GST and the non-resident / remote-services trap
GST is 15% and registration is compulsory once taxable turnover exceeds NZ$60,000 in any 12-month period. The trap for foreign founders is that the same NZ$60,000 threshold applies to offshore suppliers of 'remote services' — digital products, SaaS, streaming, online consulting — sold to New Zealand-resident consumers. So a non-resident-owned company with no NZ office can still be required to register for, collect and remit 15% GST on its sales into New Zealand. Pure B2B supplies to GST-registered NZ businesses are often zero-rated or outside the rules, so what and to whom you sell determines whether you must register.
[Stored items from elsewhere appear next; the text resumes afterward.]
(* ===== verification/StartSyslog.v ===== *)
(** * The syslog client: from [main] to its loop

    quemngr/syslogclient/syslogclient.c, [main] up to [for (;;)]: options,
    the FIFO the log lines come from, the server's address.  What follows the
    [main] loop itself is in [Syslog]. *)

From S2P Require Import Prelude Posix Process Libevent Session Utils Quemngr.

#[local] Open Scope Z_scope.

Definition syslog_opts : bytes := codes "unp".
Definition opt_addr : Z := 110.    (* n *)
Definition opt_portno : Z := 112.  (* p *)
Definition EXIT_FAILURE : Z := 1.

(** [atoi]. *)
Definition atoi_text (l : bytes) : Z := match scan_int l with (Some v, _) => i32 v | (None, _) => 0 end.

(** [htons(atoi(port))]: the conversion to 16 bits comes first. *)
Definition port_of (text : bytes) : Z := htons (atoi_text text mod 65536).

(** [open(...) < 0] exits. *)
Definition fifo_open (name : bytes) : PC Z :=
  f ← pc_fails; if f : bool then pexit EXIT_FAILURE else pc_add (Opened name).

(** The descriptor polled, and the server: port in network order and the
    address as text, or nothing, in which case [remotelog] stays
    uninitialised. *)
Definition syslog_setup (argv : list bytes) (fifolog : option bytes) : PC (Z * option (Z * bytes)) :=
  let o := getopt syslog_opts argv in
  match fifolog with
  | None => pexit EXIT_FAILURE
  | Some fifo =>
      logrfd ← fifo_open fifo;
      fifo_open fifo;;
      f ← pc_fails;                                  (* fdopen *)
      if f : bool then pexit EXIT_FAILURE
      else
        mret (logrfd, match optarg opt_addr o, optarg opt_portno o with
                      | Some servaddr, Some port => Some (port_of port, servaddr)
                      | _, _ => None
                      end)
  end.

Lemma fifo_open_wp name (Q : Z -> proc -> Prop) (R : Z -> proc -> Prop) F p :
  (forall fd fl, pr_fds p !! fd = None ->
     Q fd (p <| pr_faults := fl |> <| pr_fds := <[fd := Opened name]> (pr_fds p) |>)) ->
  (forall p', R EXIT_FAILURE p') -> pwp (fifo_open name) Q R F p.
Proof.
  intros HQ HR. unfold fifo_open. apply pwp_bind, pc_fails_wp. intros [] fl; [apply HR|].
  unfold pwp, pc_add. destruct (new_fd_fresh (pr_fds p)) as [Hfd _]. by apply (HQ _ fl).
Qed.

(** The client keeps a writer of its own on the FIFO it reads, so that it
    never sees its end; it exits with status 1 on any error. *)
Lemma syslog_keeps_writer argv fifo p F :
  pwp (syslog_setup argv (Some fifo))
    (fun r p' => exists w, w <> r.1 /\ pr_fds p' !! r.1 = Some (Opened fifo) /\ pr_fds p' !! w = Some (Opened fifo))
    (fun c _ => c = EXIT_FAILURE) F p.
Proof.
  unfold syslog_setup. apply pwp_bind, fifo_open_wp; [|done]. intros r fl Hr.
  apply pwp_bind, fifo_open_wp; [|done]. intros w fl2. cbn. intros [Hw Hne]%lookup_insert_None.
  apply pwp_bind, pc_fails_wp. intros [] fl3; pwp_steps; [done|]. exists w. cbn. split_and!; [done| |].
  - rewrite lookup_insert_ne, lookup_insert_eq by done. done.
  - by rewrite lookup_insert_eq.
Qed.

(** Without [-n] or [-p] the address of the server is never set. *)
Lemma syslog_address_unset argv fifo p :
  optarg opt_addr (getopt syslog_opts argv) = None -> pr_faults p = [] ->
  exists r p', syslog_setup argv (Some fifo) p = (Done (r, None), p').
Proof.
  intros Ha Hf. unfold syslog_setup, fifo_open, pc_fails, mbind, pr_bind. rewrite Ha, Hf. cbn. by do 2 eexists.
Qed.
(** A client that connects while another waits for its answer takes its
    place: the first connection stays open, is polled no more and never gets
    an answer, for the answer goes to the second. *)
Theorem second_client_displaces (w : px) (c : Z) (more : list rbyte) :
  px_inv w -> 0 <= p_fd1 w -> 0 <= p_fd2 w -> p_faults w = [] ->
  c = ch_less \/ c = ch_minus -> p_link w = RByte c :: RByte 10 :: more ->
  returns (proxy_run [ev_accept; ev_line])
    (fun _ w' => p_fd2 w <> new_fd (p_open w) /\ p_fd2 w ∈ p_open w' /\ p_fd2 w' = -1 /\
       p_replies w' = p_replies w ++ [(new_fd (p_open w), c)]) w.
Proof.
  intros Hi Hf1 Hf2 Hfl Hc Hl. destruct (new_fd_spec (p_open w)) as [Hn Hpos].
  destruct (pi_fd1 _ Hi) as [?|[H3 Ho1]]; [lia|]. destruct (pi_fd2 _ Hi) as [?|[H3' Ho2]]; [lia|].
  assert (3 <= new_fd (p_open w)) as Hn3.
  { destruct (decide (3 <= new_fd (p_open w))); [done|]. destruct Hn. apply (pi_std _ Hi). lia. }
  cbn [proxy_run]. apply pwp_bind, step_accept; [done|]. apply on_accept_new; [done|done|].
  set (fd := new_fd (p_open w)) in *. assert (p_fd2 w <> fd) as Hne by (intros E; apply Hn; unfold fd in *; by rewrite <- E).
  apply pwp_bind, step_line. apply (on_line_mark c more); [done|done|cbn; lia| | |done|cbn; intros E; apply Hn; unfold fd in *; by rewrite <- E|].
  { by apply elem_of_union_l, elem_of_singleton. }
  { by apply elem_of_union_r. }
  cbn. intros w' _ -> -> -> _ _. split_and!; try done. unfold after_mark. cbn.
  destruct (pi_fd12 _ Hi); [lia|].
  destruct (c =? ch_less); rewrite !elem_of_difference, ?elem_of_union, !elem_of_singleton; split_and?; auto.
Qed.
(* ===== verification/Wakeup.v ===== *)
(** * The acknowledgement of everything that has been sent

    ieclink's wake-up hook on the path on which it is called: a frame that
    acknowledges all that is outstanding arrives, and the hook finds room for
    the whole waiting list.  Lemmas about a frame that arrives alone, and about
    what the program prints. *)

From S2P Require Import Prelude Bits Wire Libevent Session Iecsock Seqnum Trace Transmit Receive Stream Link.
From S2P Require Import Ieclink Client.

#[local] Arguments take : simpl never.
#[local] Arguments drop : simpl never.
#[local] Arguments hdr_of_bytes : simpl never.
#[local] Arguments hdr_bytes : simpl never.

(** ** One frame at a time *)
Section one_frame.
Context {E App F : Type} {L : Libevent E} {LL : LibeventLaws E}.
Context {AL : AppLog App} {HC : HookCode E App F} {HS : HookSpec E App F}.
Implicit Types w : world E App F.

(** A frame that arrives alone is handed to [iecsock_frame_recv]. *)
Lemma bufreadcb_one f w Q :
  sound w -> s_left (w_s w) = 0 -> frame_ok f -> ev_in (ev_view (w_ev w)) = f ->
  (forall e z, ev_view e = (ev_view (w_ev w)) <| ev_in := [] |> <| ev_wm := z |> ->
     wp iecsock_frame_recv (fun r w' => r = 0 /\ w_live w' = true /\ ev_in (ev_view (w_ev w')) = [] /\
                                        Q tt (rx_reset w')) (load f e w)) ->
  wp bufreadcb Q w.
Proof.
  intros [Hl Hs Ha] Hleft Hf Hin HQ. unfold bufreadcb. apply wp_bind, wp_evq; [done|].
  destruct (read_loop_frame iecsock_frame_recv f [] (evbuffer_length (w_ev w)) w)
    as (e & z & fuel & finish & He & _ & Hfin & Heq);
    [done|done|apply Hs|by rewrite app_nil_r|done|by rewrite app_nil_r, length_view, Hin|].
  unfold wp. rewrite Heq. match goal with |- match ?m ?x with _ => _ end => change (wp m Q x) end.
  sess_step. eapply wp_mono; [by apply (HQ e z)|]. intros r w' (-> & Hl' & Hin' & HQ'). sess_step.
  apply (finish_accepted finish); [done|done|].
  destruct fuel; cbn [read_loop]; sess_step; (apply wp_evq; [done|]);
    rewrite length_view; cbn; rewrite view_setwatermark; cbn; rewrite Hin'; cbn; by apply wp_ret.
Qed.

(** The handler runs on a copy of the frame. *)
Lemma frame_recv_start f e w Q :
  sound w -> w_mem w = [] -> frame_ok f ->
  (forall w1, sound w1 -> w_mem w1 = [] -> w_s w1 = w_s (load f e w) -> w_app w1 = w_app w ->
     ev_view (w_ev w1) = (ev_view e) <| ev_armed := <[EvT3 := Some (s_t3 (w_s w))]> (ev_armed (ev_view e)) |> ->
     wp (frame_handler (hdr_of_bytes f) (Build_iec_buf 0 (hdr_of_bytes f) (drop 6 f))) Q w1) ->
  wp iecsock_frame_recv Q (load f e w).
Proof.
  intros Hg Hm Hf HQ. destruct (load_has_frame f e w ltac:(apply Hg) Hf) as [Hhf Hdata].
  apply (frame_recv_dispatch _ _ _ (load_sound f e w Hg Hf) Hm Hhf). rewrite Hdata.
  intros w1 []. by apply HQ.
Qed.
End one_frame.

(** ** What is printed *)

(** The client after it has printed [o]. *)
Definition printed (o : list outline) (a : client) : client := a <| a_stdout := a_stdout a ++ o |>.

Lemma printed_printed o o' a : printed o' (printed o a) = printed (o ++ o') a.
Proof. unfold printed. cbn. by rewrite <- app_assoc. Qed.

Lemma list_rep_printed o a l : list_rep a l -> list_rep (printed o a) l.
Proof. intros []. by split. Qed.

(** ** The wake-up with room for everything *)
Section drain.
Context {E : Type} {L : Libevent E} {LL : LibeventLaws E}.
Implicit Types w : world E client fptr.

(** A session that sends at once. *)
Record sending w : Prop := {
  sn_live : w_live w = true;
  sn_sess : sess_inv (w_s w);
  sn_mem : w_mem w = [];
  sn_active : inactive (w_s w) = false;
  sn_q : s_write_q (w_s w) = [];
  sn_user : EvUser ∈ s_set (w_s w);
}.

Lemma sess_inv_queued s d :
  sess_inv s -> asdu_ok d ->
  sess_inv (F:=fptr) (s <| s_write_q := s_write_q s ++
    [iecsock_prepare_iframe (Build_iec_buf (u8 (Z.of_nat (length d))) zero_hdr d)] |>).
Proof.
  intros Hs [Hd Hl]. unfold sizeof_asdubuf in Hl. rewrite u8_small by lia.
  apply sess_inv_push; [done|]. apply prepare_buf_ok; [done|unfold IEC104_ASDU_MAX; lia].
Qed.

Lemma asdu_sent_wp d w :
  sending w -> asdu_ok d -> (0 < room (w_s w))%nat ->
  wp (iec_asdu_send d) (fun _ w' => sending w' /\ w_app w' = w_app w /\ tx_only w w' /\
    txq (w_s w') = txq (w_s w) ++ [d] /\ outstanding (w_s w') = outstanding (w_s w) + 1) w.
Proof.
  intros [Hl Hs Hm Ha Hq Hu] Hd Hr. eapply wp_mono; [apply wp_and|].
  - apply (asdu_send_wp d w (fun _ w' => sess_inv (w_s w') /\ w_app w' = w_app w /\ tx_only w w' /\
      txq (w_s w') = txq (w_s w) ++ [d])); [done..|].
    intros w' ? ? ? _ Hq'. destruct (Hq' Hm) as [? _]. by split_and!.
  - instantiate (1 := fun _ w' => s_write_q (w_s w') = [] /\ outstanding (w_s w') = outstanding (w_s w) + 1).
    unfold iec_asdu_send, calloc_buf, try_alloc. do 2 apply wp_bind. unfold wp at 1. rewrite Hm.
    sess_steps. cbn [negb]. sess_steps. apply run_write_queue_wp; [done|by apply sess_inv_queued|].
    cbn [w_s upd upd_w_s upd_w_bufs]. intros n e -> _ _.
    match goal with |- context [sends ?x] => set (s := x) end.
    assert (room s = room (w_s w)) as Er by done.
    assert (length (s_write_q s) = 1%nat) as El by (cbn; by rewrite Hq).
    assert (sends s = 1%nat) as ->.
    { unfold sends. change (bool_decide _ && _) with (inactive (w_s w)). rewrite Ha, El, Er. lia. }
    split; [cbn; by rewrite Hq|]. apply (outstanding_sent 1 s); [by apply sess_inv_queued|].
    rewrite Er. lia.
  - intros [] w' [(Hs' & Ea & Htx & Et) [Hq' Eo]]. split_and!; [|done..].
    destruct (tx_keeps _ _ Htx) as [Hk _]. destruct (link_fields _ _ (tx_link _ _ Htx)) as (_ & _ & _ & Esd & _).
    split; [by apply Hk|done|by apply Hk| |done|by apply (keeps_set _ _ Hk)]. rewrite <- Ha. unfold inactive.
    by rewrite (keeps_type _ _ Hk), Esd.
Qed.

Lemma kick_loop_drains fuel l p w :
  sending w -> chain (a_nodes (w_app w)) p l -> NoDup (l.*1) -> (length l <= fuel)%nat -> (length l <= room (w_s w))%nat ->
  wp (kick_loop fuel p) (fun p' w' => p' = None /\ sending w' /\
    outstanding (w_s w') = outstanding (w_s w) + Z.of_nat (length l)) w.
Proof.
  revert l p w. induction fuel as [|fuel IH]; intros [|[i d] l] p w Hsn Hc Hn Hf Hr; cbn [chain length] in *; try lia;
    [subst p; apply wp_ret; split_and!; [done|done|lia]..|].
  destruct Hc as (-> & Hd & nx & Hi & Hc). cbn [kick_loop]. apply NoDup_cons in Hn as [Hin Hn].
  apply wp_bind, can_send_wp; [apply Hsn..|]. replace (room (w_s w) =? 0)%nat with false by (symmetry; apply Nat.eqb_neq; lia).
  cbn [negb]. unfold geta, seta. sess_steps. rewrite Hi. cbn [n_len n_data n_next].
  rewrite Nat2Z.id, take_ge by (destruct Hd; lia). sess_step.
  eapply wp_mono; [apply asdu_sent_wp; [done|done|lia]|]. intros [] w1 (Hsn1 & Ea1 & Htx & _ & Eo1). sess_steps.
  match goal with |- wp _ _ ?x => set (w2 := x) end.
  assert (s_k (w_s w1) = s_k (w_s w)) as Ek by apply (tx_keeps _ _ Htx).
  eapply wp_mono; [apply (IH l nx w2)|]; [by destruct Hsn1| |done|lia| |].
  - cbn. rewrite Ea1. by apply chain_delete.
  - change (w_s w2) with (w_s w1). unfold room in *. lia.
  - change (w_s w2) with (w_s w1). intros p' w' (-> & Hsn' & Eo'). split_and!; [done|done|lia].
Qed.

(** What the wake-up leaves of the client's variables. *)
Definition same_text (a a' : client) : Prop :=
  a_curlistsize a' = a_curlistsize a /\ a_rbuf a' = a_rbuf a /\ a_asdubuf a' = a_asdubuf a /\ a_stdin a' = a_stdin a.

Lemma kick_drains l w :
  sending w -> list_rep (w_app w) l -> (length l <= room (w_s w))%nat ->
  wp do_kick (fun _ w' => sending w' /\ outstanding (w_s w') = outstanding (w_s w) + Z.of_nat (length l) /\
    a_list (w_app w') = None /\ a_endmsg (w_app w') = false /\ same_text (w_app w) (w_app w') /\
    ev_armed (ev_view (w_ev w')) !! EvUser = Some None) w.
Proof.
  intros Hsn [Hc Hn Hf] Hr. unfold do_kick, print, geta, seta. sess_steps.
  eapply wp_mono; [apply wp_and; [by apply (kick_loop_drains _ l); [..|by eapply chain_size|]|]|].
  { apply (kick_loop_wp _ l); [apply Hsn|apply Hsn|done|done|by eapply chain_size]. }
  intros p w1 [(-> & Hsn1 & Eo) (l1 & l2 & Hk)]. pose proof (sn_live _ Hsn1) as Hl1. pose proof (sn_user _ Hsn1) as Hu1. sess_steps.
  cbn [w_app upd upd_w_app a_endmsg upd_a_list].
  assert (same_text (w_app w) (w_app w1)) as Hst by by rewrite (kd_app _ _ _ _ _ _ Hk).
  destruct (a_endmsg (w_app w1)) eqn:He; cbn [negb]; sess_steps;
    (split_and!; [by destruct Hsn1|done|done|done|done|cbn; rewrite view_add; apply lookup_insert_eq]).
Qed.

(** All of it together. *)
Lemma kick_sends_all l w :
  sending w -> list_rep (w_app w) l -> (length l <= room (w_s w))%nat ->
  wp do_kick (fun _ w' => (sending w' /\ tx_only w w') /\ list_rep (w_app w') [] /\
    (outstanding (w_s w') = outstanding (w_s w) + Z.of_nat (length l) /\ txq (w_s w') = txq (w_s w) ++ l.*2) /\
    a_stdout (w_app w') = a_stdout (w_app w) ++ (if a_endmsg (w_app w) then [OutMark ch_lt] else []) /\
    a_endmsg (w_app w') = false /\ same_text (w_app w) (w_app w') /\
    ev_armed (ev_view (w_ev w')) !! EvUser = Some None) w.
Proof.
  intros Hsn Hr Hlen. eapply wp_mono; [apply wp_and; [by apply (kick_drains l)|by apply (kick_wp l); [apply Hsn|apply Hsn| |apply Hsn]]|].
  intros [] w' [(Hsn' & Eo & El & He & Hst & Hu) (l1 & l2 & -> & _ & Hr' & Htx & _ & Hq & _ & Eout & _)].
  assert (l2 = []) as ->.
  { destruct l2 as [|[i d] l2]; [done|]. destruct Hr' as [Hc _ _]. cbn in Hc. destruct Hc as (Hc & _). congruence. }
  cbn [bool_decide] in Eout. rewrite app_nil_r in *. rewrite bool_decide_true in Eout by done.
  split_and!; try done. by apply Hq, Hsn.
Qed.
End drain.

(** ** An acknowledgement of everything that has been sent *)
Section acked.
Context {E : Type} {L : Libevent E} {LL : LibeventLaws E}.
Implicit Types w : world E client fptr.

(** The wake-up has emptied the waiting list [l] into the link layer: all of it
    is unacknowledged.  [o] has been printed. *)
Record woken (l : list (nat * bytes)) (o : list outline) w w' : Prop := {
  wk_list : list_rep (w_app w') [];
  wk_endmsg : a_endmsg (w_app w') = false;
  wk_text : same_text (w_app w) (w_app w');
  wk_out : outstanding (w_s w') = Z.of_nat (length l);
  wk_va : s_va (w_s w') = s_vs (w_s w);
  wk_txq : l.*2 `suffix_of` txq (w_s w');
  wk_q : s_write_q (w_s w') = [];
  wk_stdout : a_stdout (w_app w') = a_stdout (w_app w) ++ o;
  wk_user : ev_armed (ev_view (w_ev w')) !! EvUser = Some None;
}.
Dividends, imputation and withholding for foreign owners
New Zealand operates full dividend imputation: when a company pays tax at 28% it generates imputation credits it can attach to dividends, so a resident shareholder is not taxed twice. A non-resident shareholder, however, cannot use imputation credits — instead, non-resident withholding tax (NRWT) is deducted. Broadly: 0% on fully imputed dividends to a non-resident holding 10% or more of the company, around 15% on fully imputed cash dividends to smaller holders, and up to 30% on unimputed dividends. A double-tax treaty between New Zealand and your country of residence frequently reduces the higher rates, and a supplementary-dividend mechanism can relieve some portfolio shareholders — so the effective cost of getting profit out depends on imputation, your stake, and the relevant treaty.
How a non-resident-owned company is taxed
Because the company is incorporated in New Zealand it is automatically a New Zealand tax resident under the Income Tax Act 2007 and is taxed on its worldwide income — your living overseas does not move the tax base. New Zealand has four independent residence tests (incorporation, head office, centre of management, or director control in New Zealand), and incorporation alone is enough to make the company resident. The flip side matters too: if you genuinely run operations or staff in another country, that can create a foreign permanent establishment and split the tax, and central-management-and-control overseas does not undo NZ residence for an NZ-incorporated company. For a clean single-jurisdiction setup, keep it a straightforward NZ-resident company taxed wholly in New Zealand.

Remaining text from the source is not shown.